━━━ GIVEN INFORMATION
(** * database_utility.py: the movie and actor loader and its queries

    A shallow embedding of [MovieDatabaseUtility] (src/database_utility.py).

    - Text is a list of characters; a character is a code point below 256.
    - The two regular expressions are written as lists of atoms and run by
      a backtracking matcher with the priorities of Python's [re].
    - A table with an INTEGER PRIMARY KEY is a finite map from the key to
      the remaining columns.
    - Python [int] is [Z]; Python [float] and SQLite REAL are binary64
      values ([spec_float] with 53 bits of precision). Python is one that
      limits the digits of a text it converts to an [int] (3.11 and later,
      and the security releases of 3.7 to 3.10), with the limit it sets by
      default.
    - What SQLite leaves open (the order of rows that tie under ORDER BY,
      the summation behind AVG) is an interface, [SqlEngine], and the
      queries are stated over every engine that meets it.
    - SQLite runs with its defaults: foreign keys are not checked unless a
      connection asks for it, and a LIKE pattern has at most 50000 bytes.
      Limits on the size of a whole text or statement (a billion bytes by
      default) are left out.
    - What [main] prints is a list of lines; a line is its text, with a
      mark where a value is interpolated, and the values. *)

From Stdlib Require Import ZArith Ascii String List SpecFloat.
From stdpp Require Import gmap list sorting.

Local Open Scope Z_scope.

(** ** Text *)

Abbreviation text := (list ascii).

Definition T (s : string) : text := list_ascii_of_string s.

Definition code (c : ascii) : Z := Z.of_N (N_of_ascii c).

(** [\d] on code points below 256: the ten ASCII digits. *)
Definition is_digit (c : ascii) : bool := (48 <=? code c) && (code c <=? 57).

(** [[^']] *)
Definition not_quote (c : ascii) : bool := negb (Ascii.eqb c "'").

(** [\s] on code points below 256, as [str.isspace] has it. *)
Definition is_space (c : ascii) : bool :=
  ((9 <=? code c) && (code c <=? 13)) || ((28 <=? code c) && (code c <=? 32))
  || (code c =? 133) || (code c =? 160).

(** [[0-9.]] *)
Definition is_num_dot (c : ascii) : bool := is_digit c || Ascii.eqb c ".".

(** ** Regular expressions of the shape the source uses

    Both patterns are a sequence of literal text and quantified character
    classes; every capture group holds exactly one quantified class. *)

Inductive quant :=
  | Plus       (* c+  : one or more, longest first *)
  | Star       (* c*  : zero or more, longest first *)
  | StarLazy.  (* c*? : zero or more, shortest first *)

Inductive atom :=
  | Lit (l : text)
  | Rep (cls : ascii -> bool) (q : quant)
  | Group (cls : ascii -> bool) (q : quant).

Abbreviation regex := (list atom).

Fixpoint strip_prefix (l s : text) : option text :=
  match l, s with
  | [], _ => Some s
  | a :: l', b :: s' => if Ascii.eqb a b then strip_prefix l' s' else None
  | _ :: _, [] => None
  end.

(** Every way to cut [s] into a run of class characters and the rest,
    shortest run first. *)
Fixpoint splits (cls : ascii -> bool) (s : text) : list (text * text) :=
  ([], s) ::
  match s with
  | c :: s' => if cls c then map (fun wr => (c :: fst wr, snd wr)) (splits cls s') else []
  | [] => []
  end.

(** The cuts a quantifier tries, in the order it tries them. *)
Definition candidates (cls : ascii -> bool) (q : quant) (s : text) : list (text * text) :=
  match q with
  | StarLazy => splits cls s
  | Star => rev (splits cls s)
  | Plus => rev (tl (splits cls s))
  end.

Fixpoint first_match {A B} (f : A -> option B) (l : list A) : option B :=
  match l with
  | [] => None
  | x :: l' => match f x with Some y => Some y | None => first_match f l' end
  end.
(** * Prosjektoversikt: the data adapter and the status column

    A shallow embedding of
    - [projectOverview/data-adapter/index.ts] (class [DataAdapter]) and
    - [projectOverview/components/StatusColumn/index.tsx] (component
      [StatusColumn]),
    followed by the properties proved about them.

    JavaScript objects that the code uses as dictionaries are finite maps
    over their own properties, read and assigned to through
    [Object.prototype] as plain objects are; arrays are lists, strings
    are the bytes of their UTF-8 encoding, [async] functions are
    computations in a state-and-exception monad over the adapter's fields,
    and a pending request is a promise that records when and how it
    settles. *)

From Stdlib Require Import ZArith Ascii String.
From stdpp Require Import base option list strings pretty gmap fin_maps sorting.

Local Open Scope string_scope.
Local Open Scope list_scope.

(** * Part I: the embedding *)

(** ** JavaScript values, arrays and promises *)

Module JS.

(** The exceptions that travel through the adapter: the two that the
    adapter's own code can raise, and whatever a request is rejected
    with. *)
Inductive error :=
| TypeError
| ValueError (message : string)
| RequestError (status : Z) (message : string).

(** The values of the web part's property bag; its numbers are counts
    of pixels. *)
Inductive value :=
| Undefined
| Null
| Bool (b : bool)
| Num (z : Z)
| NaN
| Str (s : string).

(** ToBoolean. *)
Definition truthy (v : value) : bool :=
  match v with
  | Undefined | Null | NaN => false
  | Bool b => b
  | Num z => negb (z =? 0)%Z
  | Str s => negb (String.eqb s "")
  end.

(** [a || b] *)
Definition or (a b : value) : value := if truthy a then a else b.

(** ToBoolean of a string that may be [undefined] (a missing property). *)
Definition truthy_string (o : option string) : bool :=
  match o with
  | Some s => negb (String.eqb s "")
  | None => false
  end.

(** The names of the properties that a plain object inherits from
    [Object.prototype], as the language defines that object, with the
    legacy accessors that browsers have. Each of them holds a function,
    except [__proto__], an accessor that gives the prototype itself. *)
Definition object_prototype : list string :=
  ["constructor"; "hasOwnProperty"; "isPrototypeOf"; "propertyIsEnumerable";
   "toLocaleString"; "toString"; "valueOf"; "__proto__";
   "__defineGetter__"; "__defineSetter__"; "__lookupGetter__"; "__lookupSetter__"].

Definition inherited (k : string) : bool := existsb (String.eqb k) object_prototype.

(** What [obj[k]] evaluates to on a plain object whose own properties
    hold values of [A]: the own property of that name, else the member
    of [Object.prototype] of that name, else [undefined]. *)
Inductive property (A : Type) :=
| Own (a : A)
| Inherited (k : string)
| Missing.
Arguments Own {A} _.
Arguments Inherited {A} _.
Arguments Missing {A}.

(** [obj[k]] *)
Definition get {A} (obj : gmap string A) (k : string) : property A :=
  match obj !! k with
  | Some a => Own a
  | None => if inherited k then Inherited k else Missing
  end.

(** ToBoolean of what [obj[k]] gives on an object of strings: functions
    and objects are truthy. *)
Definition truthy_property (p : property string) : bool :=
  match p with
  | Own s => negb (String.eqb s "")
  | Inherited _ => true
  | Missing => false
  end.

(** [obj[k] = v] on a plain object, for a string [v]: an own property is
    overwritten or created, except that without an own property of that
    name the name [__proto__] reaches the setter of [Object.prototype],
    which ignores a value that is neither an object nor [null]. *)
Definition put (obj : gmap string string) (k v : string) : gmap string string :=
  match obj !! k with
  | Some _ => <[k := v]> obj
  | None => if String.eqb k "__proto__" then obj else <[k := v]> obj
  end.

(** [Array.prototype.reduce] with an initial value. *)
Definition reduce {A B} (f : B -> A -> B) (init : B) (xs : list A) : B :=
  fold_left f xs init.
(** ** Case analysis on the conditions of the code *)

(** Turns the boolean tests of the context into propositions. *)
Ltac bprop :=
  repeat match goal with
  | H : (_ =? _) = true |- _ => apply Z.eqb_eq in H
  | H : (_ =? _) = false |- _ => apply Z.eqb_neq in H
  | H : (_ <? _) = true |- _ => apply Z.ltb_lt in H
  | H : (_ <? _) = false |- _ => apply Z.ltb_ge in H
  | H : (_ <=? _) = true |- _ => apply Z.leb_le in H
  | H : (_ <=? _) = false |- _ => apply Z.leb_gt in H
  | H : (_ <? _)%nat = true |- _ => apply Nat.ltb_lt in H
  | H : (_ <? _)%nat = false |- _ => apply Nat.ltb_ge in H
  | H : (_ || _) = true |- _ => apply orb_true_iff in H
  | H : (_ || _) = false |- _ => apply orb_false_iff in H as [? ?]
  | H : (_ && _) = true |- _ => apply andb_true_iff in H as [? ?]
  | H : (_ && _) = false |- _ => apply andb_false_iff in H
  | H : negb _ = true |- _ => apply negb_true_iff in H
  | H : negb _ = false |- _ => apply negb_false_iff in H
  end.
━━━━━━
> **EXERCISE GOAL**
Only the lines from the one holding "Z.eqb_neq in H" to the end of the listing are to be written out, word for word.

> **RESULT OF THE EXERCISE**
  | H : (_ =? _) = false |- _ => apply Z.eqb_neq in H
  | H : (_ <? _) = true |- _ => apply Z.ltb_lt in H
  | H : (_ <? _) = false |- _ => apply Z.ltb_ge in H
  | H : (_ <=? _) = true |- _ => apply Z.leb_le in H
  | H : (_ <=? _) = false |- _ => apply Z.leb_gt in H
  | H : (_ <? _)%nat = true |- _ => apply Nat.ltb_lt in H
  | H : (_ <? _)%nat = false |- _ => apply Nat.ltb_ge in H
  | H : (_ || _) = true |- _ => apply orb_true_iff in H
  | H : (_ || _) = false |- _ => apply orb_false_iff in H as [? ?]
  | H : (_ && _) = true |- _ => apply andb_true_iff in H as [? ?]
  | H : (_ && _) = false |- _ => apply andb_false_iff in H
  | H : negb _ = true |- _ => apply negb_true_iff in H
  | H : negb _ = false |- _ => apply negb_false_iff in H
  end.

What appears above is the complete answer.